From “Competing for Interests Within the Existing System” to “Reshaping Globalization Rules Through Tariff Weaponization”: Trump 2.0's Trade Policy was made to Serve the “America First” Agenda
Trump no longer views the imposition of tariffs solely as a means of achieving trade balance or protecting domestic industries. Instead, tariffs have become tools to serve strategic goals, including geopolitical interests and economic sovereignty. On one hand, tariffs are now linked to broader political issues. For instance, the rationale behind the new round of tariffs on China, Canada, and Mexico also includes tackling drug smuggling and illegal immigration. On the other hand, tariffs are used to protect U.S. industries and promote the return of manufacturing. “Reciprocal tariffs” announced by Trump is intended to provide the U.S. with a dominant position in trade negotiations, forcing trade partners to make concessions.
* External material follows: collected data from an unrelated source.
(** ** What each packet can change *)

(** A link entry that is new, or newly validated. *)
Inductive link_change (env : Env) a (raw : bytes) (h : PacketHeader) (id : Z) (l : bytes) (e' : LinkEntry) : Prop :=
| lc_requested path :
    packet_type (flags h) = LinkRequest → link_id_from_raw raw (header_type (flags h)) = @Ok Empty_set _ l →
    LinkTable.get (link_table a) l = None → validated e' = false →
    PathTable.get_live (path_table a) (Wire.destination_hash h) (now env) = Some path →
    LinkTable.interface_id e' = PathTable.interface_id path →
    LinkTable.remaining_hops e' = PathTable.hops path →
    LinkTable.destination_hash e' = Wire.destination_hash h →
    LinkTable.receiving_interface e' = id → taken_hops e' = Wire.hops h →
    link_change env a raw h id l e'
| lc_validated e s t :
    packet_type (flags h) = Proof → context h = Lrproof → Wire.destination_hash h = l →
    LinkTable.get (link_table a) l = Some e →
    validate_transit_lrproof a raw h e = Ok TransitValid →
    (validated e = true ∨ proof_window_closed env e = false) →
    Wire.hops h = LinkTable.remaining_hops e → id = LinkTable.interface_id e →
    parse_proof_signalling (drop (header_size h) raw) = Ok s →
    e' = with_validation (mtu_get (ls_mtu s)) (with_link_timestamp t e) →
    link_change env a raw h id l e'.

(** A path entry that is new or replaced: the announce it was learned from. *)
Record path_change (env : Env) a (raw : bytes) (h : PacketHeader) (off : nat) (id : Z) (d : bytes) (e' : PathEntry)
    (ann : AnnounceData) (who : Identity) : Prop := mkPathChange {
  pc_type : packet_type (flags h) = Announce;
  pc_dest : Wire.destination_hash h = d;
  pc_parsed : ann_unpack (drop off raw) (context_flag (flags h)) = Ok ann;
  pc_signed : verify_signature ann d = Ok who;
  pc_owner : validate_destination_binding ann d who (known_public_key a d) = Ok tt;
  pc_welcome : is_blackholed (blackhole_table a) (id_hash who) (now env) = false;
  pc_foreign : d ∉ local_destinations a;
  pc_hops : Wire.hops h < PATHFINDER_M;
  pc_fresh : should_add_path env a h (ann_random_hash ann) = true;
  pc_entry : PathTable.next_hop e' = Wire.transport_id h ∧ PathTable.hops e' = Wire.hops h ∧
    PathTable.interface_id e' = id ∧ ann_random_hash ann ∈ random_blobs e';
}.

(** A path entry put back from what a tunnel remembers: the synthesis packet
    that announced the tunnel's return. *)
Record path_restored (env : Env) a (raw : bytes) (h : PacketHeader) (id : Z) (d : bytes) (e' : PathEntry)
    (syn : TunnelSynthesisData) (tp : TunnelPath) : Prop := mkPathRestored {
  pr_type : packet_type (flags h) = Data;
  pr_dest : tunnel_synthesize_dest_hash = Ok (Wire.destination_hash h);
  pr_payload : ∃ off, data_payload_offset raw h = Some off ∧ @synth_unpack Empty_set (drop off raw) = Ok (Some syn);
  pr_signed : is_signed syn = @Ok Empty_set _ true;
  pr_known : tunnel_path (tunnel_table a) (synth_tunnel_id syn) d = Some tp;
  pr_due : restore_due env (PathTable.get (path_table a) d) tp = true;
  pr_entry : e' = restored_entry env id tp;
}.

Definition links_kept env a raw h id (t t' : LinkTable) : Prop :=
  ∀ l e', LinkTable.get t' l = Some e' →
    (∃ e, LinkTable.get t l = Some e ∧ e' = with_link_timestamp (LinkTable.timestamp e') e) ∨
    link_change env a raw h id l e'.

Definition paths_kept env a raw h off id (t t' : PathTable) : Prop :=
  ∀ d e', PathTable.get t' d = Some e' →
    (∃ e, PathTable.get t d = Some e ∧ e' = PathTable.with_times e (PathTable.timestamp e') (PathTable.expires e')) ∨
    (∃ ann who, path_change env a raw h off id d e' ann who) ∨
    ∃ syn tp, path_restored env a raw h id d e' syn tp.

(** What the tunnels remember is what they remembered, or the copy of a path
    just learned. *)
Definition tunnels_kept env a raw h off id (t t' : TunnelTable) : Prop :=
  ∀ k d tp, tunnel_path t' k d = Some tp →
    tunnel_path t k d = Some tp ∨ ∃ e ann who, path_change env a raw h off id d e ann who ∧ tp = tunnel_copy e.

(** The frame of a dispatched packet with hash [x]. *)
Record framed env raw h off id (x : bytes) a a' : Prop := mkFramed {
  fr_hash : Hashlist.contains (packet_hashlist a) x = true → packet_hashlist a' = packet_hashlist a;
  fr_links : links_kept env a raw h id (link_table a) (link_table a');
  fr_paths : paths_kept env a raw h off id (path_table a) (path_table a');
  fr_tunnels : tunnels_kept env a raw h off id (tunnel_table a) (tunnel_table a');
}.

Lemma mild_framed env raw h off id x a a' : mild x a a' → framed env raw h off id x a a'.
Proof.
  intros [Hh Hl Hp Ht]. split; [done| | |intros k d tp Hk; left; by apply Ht]; intros ? e' He; left; [by apply Hl|by apply Hp].
Qed.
Trump’s 2.0 trade policy constructs a U.S.-led parallel trade system, where the U.S. reshape the global trade order according to its own preference and completely reject the WTO’s principles of non-discrimination. The resulting chilling effect will cause global trade costs to rise exponentially. Other countries will adjust their trade policies to seek new partners and markets, reducing dependence on the U.S.-led trade system and mitigating the risks brought by American unilateralism and protectionism. All countries should build a shared consensus that “no nation comes first” and collectively resist Trump’s tariff storm.
WU Jing: What will be the effects of the US “tariff stick” on China?
Trump’s “Reciprocal Tariff” Policy has Exacerbated the Trend of Deglobalization in the Supply Chain
In recent years, the United States has caused a standstill in the process of globalization. However, the economic buffer zones around major powers have emerged, serving as bridges for trade. Trump’s so-called “reciprocal tariff” policy has further disrupted the global supply chain, putting both US allies and economic buffer zones at the risk of severe supply chain disruptions, and shaking the US alliance system.
Trump’s Tariff Policy aims to achieve two Impossible Effects
By imposing high tariffs on all trading partners, the Trump administration tries to force the return of manufacturing to the United States. However, this goes against the basic laws of economics. Persisting in implementing this policy will achieve the opposite effect, and cause greater harm to the US economy.
Secondly, by uniting with its allies to establish a tariff alliance against China, it attempts to encircle China in the fields of trade and technology. However, the scale effect of China’s manufacturing industry and its complete industrial chain bring unparalleled cost advantages. As the “world’s factory”, China holds an irreplaceable position in the global supply chain.
China is Transforming from the “World’s Factory” to the “Global Supply Chain Hub”.
In recent years, China has actively promoted industrial upgrading and technological innovation, shifted towards the upper reaches of the value chain, and become the intermediate hub for the supplier of raw materials and the countries with technical brands. In terms of international cooperation, through the Belt and Road Initiative, China has diversified its channels for resource imports, gradually forming a new international trade system featuring “diversified balance and controllable risks”.
China needs to adopt Proactive Response Strategies amid new Global Trade Tluctuations
In order to deal with the new changes in global trade, China should cooperate with major economies to jointly counter US unilateralism; deepen cooperation in the industrial chain and supply chain with neighboring countries, and build a regional economic community; accelerate independent technological innovation in key fields and promote domestic substitution.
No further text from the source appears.